Lemma call_words o l l' w id :
  call o l = (l', w) ->
  grants l' !! id = fold_left (hear id) w (grants l !! id) /\ (forall g, Gave g ∈ w -> signed_by_someone g).
Proof.
  destruct o as [clock m t subj s why e now k|clock m t g vk|clock m t i]; simpl; unfold request, import, revoke;
    destruct (require clock m t WRITE) as [[]|err]; simpl; try (intros [= <- <-]; split; [done|]; by intros g' []%not_elem_of_nil).
  - intros [= <- <-]. simpl. split.
    + destruct (N.eqb_spec (next_id l) id) as [->|Hne]; [by rewrite lookup_insert_eq|by rewrite lookup_insert_ne].
    + intros g [= ->]%list_elem_of_singleton. exists (verifying_key k). apply sig_correct.
  - destruct (verify_grant g vk) eqn:Hv; simpl; intros [= <- <-]; [|split; [done|]; by intros g' []%not_elem_of_nil].
    simpl. split.
    + destruct (N.eqb_spec (grant_id g) id) as [->|Hne]; [by rewrite lookup_insert_eq|by rewrite lookup_insert_ne].
    + intros g' [= ->]%list_elem_of_singleton. by exists vk.
  - intros [= <- <-]. simpl. split.
    + destruct (N.eqb_spec i id) as [->|Hne]; [by rewrite lookup_delete_eq|by rewrite lookup_delete_ne].
    + by intros g [=]%list_elem_of_singleton.
Qed.

Lemma calls_snoc os o :
  calls (os ++ [o]) = let '(l, w) := call o (calls os).1 in (l, (calls os).2 ++ w).
Proof. unfold calls. rewrite fold_left_app. simpl. by destruct (fold_left _ os _) as [l h]. Qed.

(** The ledger is what was said: the grant under a number is the last word about it. *)
Lemma calls_words os :
  (forall id, grants (calls os).1 !! id = last_word (calls os).2 id)
  /\ (forall g, Gave g ∈ (calls os).2 -> signed_by_someone g).
Proof.
  induction os as [|o os [IH1 IH2]] using rev_ind; [split; [done|]; by intros g []%not_elem_of_nil|].
  rewrite calls_snoc. destruct (call o (calls os).1) as [l w] eqn:Hc. simpl. split.
  - intros id. destruct (call_words o _ _ _ id Hc) as [-> _]. unfold last_word. by rewrite fold_left_app, IH1.
  - intros g [Hg|Hg]%elem_of_app; [by apply IH2|]. by destruct (call_words o _ _ _ 0 Hc) as [_ ?]; auto.
Qed.

Lemma last_word_given h id g : last_word h id = Some g -> grant_id g = id /\ Gave g ∈ h.
Proof.
  unfold last_word. induction h as [|w h IH] using rev_ind; [done|]. rewrite fold_left_app. cbn [fold_left].
  destruct w as [g'|i]; simpl.
  - destruct (N.eqb_spec (grant_id g') id) as [Hid|Hid].
    + intros [= ->]. split; [done|]. apply elem_of_app. right. by left.
    + intros Hg. destruct (IH Hg). split; [done|]. apply elem_of_app. by left.
  - destruct (i =? id); [done|]. intros Hg. destruct (IH Hg). split; [done|]. apply elem_of_app. by left.
Qed.

(** Consent that stands. *)
Definition consents (h : list Word) (subj : N) (s : DataScope) (now : N) (g : ConsentGrant) : Prop :=
  last_word h (grant_id g) = Some g /\ subject g = subj /\ scope g = s /\ (forall e, expiry g = Some e -> now <= e).

Lemma is_live_spec g now : is_live g now = true <-> forall e, expiry g = Some e -> now <= e.
Proof. unfold is_live. destruct (expiry g) as [e|]; [|naive_solver]. rewrite N.leb_le. naive_solver. Qed.

Lemma standing_grant_spec os subj s now :
  match standing_grant (calls os).1 subj s now with
  | Some g => consents (calls os).2 subj s now g
  | None => forall g, ~ consents (calls os).2 subj s now g
  end.
Proof.
  destruct (calls_words os) as [Hw _]. unfold standing_grant.
  assert (Hin : forall g, g ∈ snd <$> hash_iter (grants (calls os).1) <-> last_word (calls os).2 (grant_id g) = Some g).
  { intros g. rewrite list_elem_of_fmap. split.
    - intros ([id g'] & -> & Hg). apply elem_of_hash_iter in Hg. rewrite Hw in Hg. simpl.
      by destruct (last_word_given _ _ _ Hg) as [-> _].
    - intros Hg. exists (grant_id g, g). split; [done|]. apply elem_of_hash_iter. by rewrite Hw. }
  destruct (List.find _ _) as [g|] eqn:Hf.
  - apply List.find_some in Hf as [Hg Hc]. rewrite <- list_elem_of_In, Hin in Hg.
    apply andb_true_iff in Hc as [[Hs Hsc]%andb_true_iff Hl]. apply N.eqb_eq in Hs. apply bool_decide_eq_true in Hsc.
    repeat split; try done. by apply (proj1 (is_live_spec g now)).
  - intros g (Hg & Hs & Hsc & Hl). rewrite <- Hin, list_elem_of_In in Hg.
    pose proof (List.find_none _ _ Hf g Hg) as Hn. simpl in Hn. apply (proj2 (is_live_spec g now)) in Hl.
    by rewrite Hs, N.eqb_refl, Hsc, bool_decide_true, Hl in Hn.
Qed.

(** No call leaves the device without consent. Whatever calls made the ledger,
    a routing decision is determined by the tier of the domain, the object's
    residency, whether there is a local implementation, and the consent that stands:
    the last word about its number, for this subject and scope, not expired. A call
    goes to the cloud exactly if the tier allows it, the residency does, and such
    consent stands, signed by some device; which of the other answers it gets is as
    stated; and an object classified as restricted never leaves. *)
Theorem cloud_needs_consent p domain s residency local os subj now :
  let h := (calls os).2 in
  let tr := tier_for p domain in
  let barred := exists tag, residency = Some tag /\ CloudAssisted ∉ allowed_tiers tag in
  let stands := exists g, consents h subj s now g in
  let d := route_capability_call p domain s residency local (calls os).1 subj now in
  match d with
  | DispatchCloud id =>
      tr <> FullyLocal /\ ~ barred /\ (tr = LocalPreferredWithConsent -> local = false)
      /\ exists g, consents h subj s now g /\ grant_id g = id /\ signed_by_someone g
  | DispatchLocal => local = true /\ (tr = CloudAssisted -> ~ barred /\ ~ stands)
  | Degraded NoLocalImplementation => local = false /\ tr = FullyLocal
  | Degraded ResidencyForbidsCloud => barred /\ tr <> FullyLocal /\ (tr = LocalPreferredWithConsent -> local = false)
  | Degraded NoStandingConsent => local = false /\ tr <> FullyLocal /\ ~ barred /\ ~ stands
  end
  /\ forall id allowed n, residency = Some (new_tag id Restricted allowed) -> d <> DispatchCloud n.
Proof.
  intros h tr barred stands d.
  assert (Hb : is_some_and residency (fun tag => forbids tag CloudAssisted) = true <-> barred).
  { unfold barred, forbids. destruct residency as [tag|]; simpl; [|naive_solver].
    rewrite negb_true_iff, bool_decide_eq_false. naive_solver. }
  pose proof (standing_grant_spec os subj s now) as Hst. destruct (calls_words os) as [Hw Hsig].
  assert (Hmain : match d with
    | DispatchCloud id =>
        tr <> FullyLocal /\ ~ barred /\ (tr = LocalPreferredWithConsent -> local = false)
        /\ exists g, consents h subj s now g /\ grant_id g = id /\ signed_by_someone g
    | DispatchLocal => local = true /\ (tr = CloudAssisted -> ~ barred /\ ~ stands)
    | Degraded NoLocalImplementation => local = false /\ tr = FullyLocal
    | Degraded ResidencyForbidsCloud => barred /\ tr <> FullyLocal /\ (tr = LocalPreferredWithConsent -> local = false)
    | Degraded NoStandingConsent => local = false /\ tr <> FullyLocal /\ ~ barred /\ ~ stands
    end).
  { unfold d, route_capability_call. fold tr. cbv zeta.
    destruct (is_some_and _ _) eqn:Hbar; [apply proj1 in Hb; specialize (Hb eq_refl)|assert (~ barred) by (by intros Hx%Hb)];
      (destruct (standing_grant _ _ _ _) as [g|]; [assert (Hg : signed_by_someone g) by (apply Hsig; exact (proj2 (last_word_given _ _ _ (proj1 Hst))))|
        assert (~ stands) by (intros [g Hg]; by apply (Hst g))]);
      destruct tr eqn:Htr, local; simpl; naive_solver. }
  split; [exact Hmain|]. intros id allowed n Hres Hd. rewrite Hd in Hmain. destruct Hmain as (_ & Hnb & _). apply Hnb.
  exists (new_tag id Restricted allowed). split; [done|]. simpl. set_solver.
Qed.

(** ** What a signature covers *)

Definition grant_wf (g : ConsentGrant) : Prop :=
  grant_id g < two64 /\ subject g < two64 /\ granted_at g < two64
  /\ match scope g with Object id => id < two64 | _ => True end
  /\ match expiry g with Some e => e < two64 | None => True end.

Definition scope_kind (s : DataScope) : N + N := match s with Domain _ => inl 0 | Object id => inr id | CapabilityScope _ => inl 2 end.

Lemma app_le_bytes_inj k x y (l1 l2 : list N) :
  x < 256 ^ N.of_nat k -> y < 256 ^ N.of_nat k -> l1 ++ le_bytes k x = l2 ++ le_bytes k y -> x = y /\ l1 = l2.
Proof.
  intros Hx Hy Heq. apply app_inj_2 in Heq as [Hl Hr]; [|by rewrite !length_le_bytes]. split; [by eapply le_bytes_inj|done].
Qed.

◆ Brief ◆
Answer with one number: how many lines of the entries above include the word "subject".

◆ Completed task ◆
3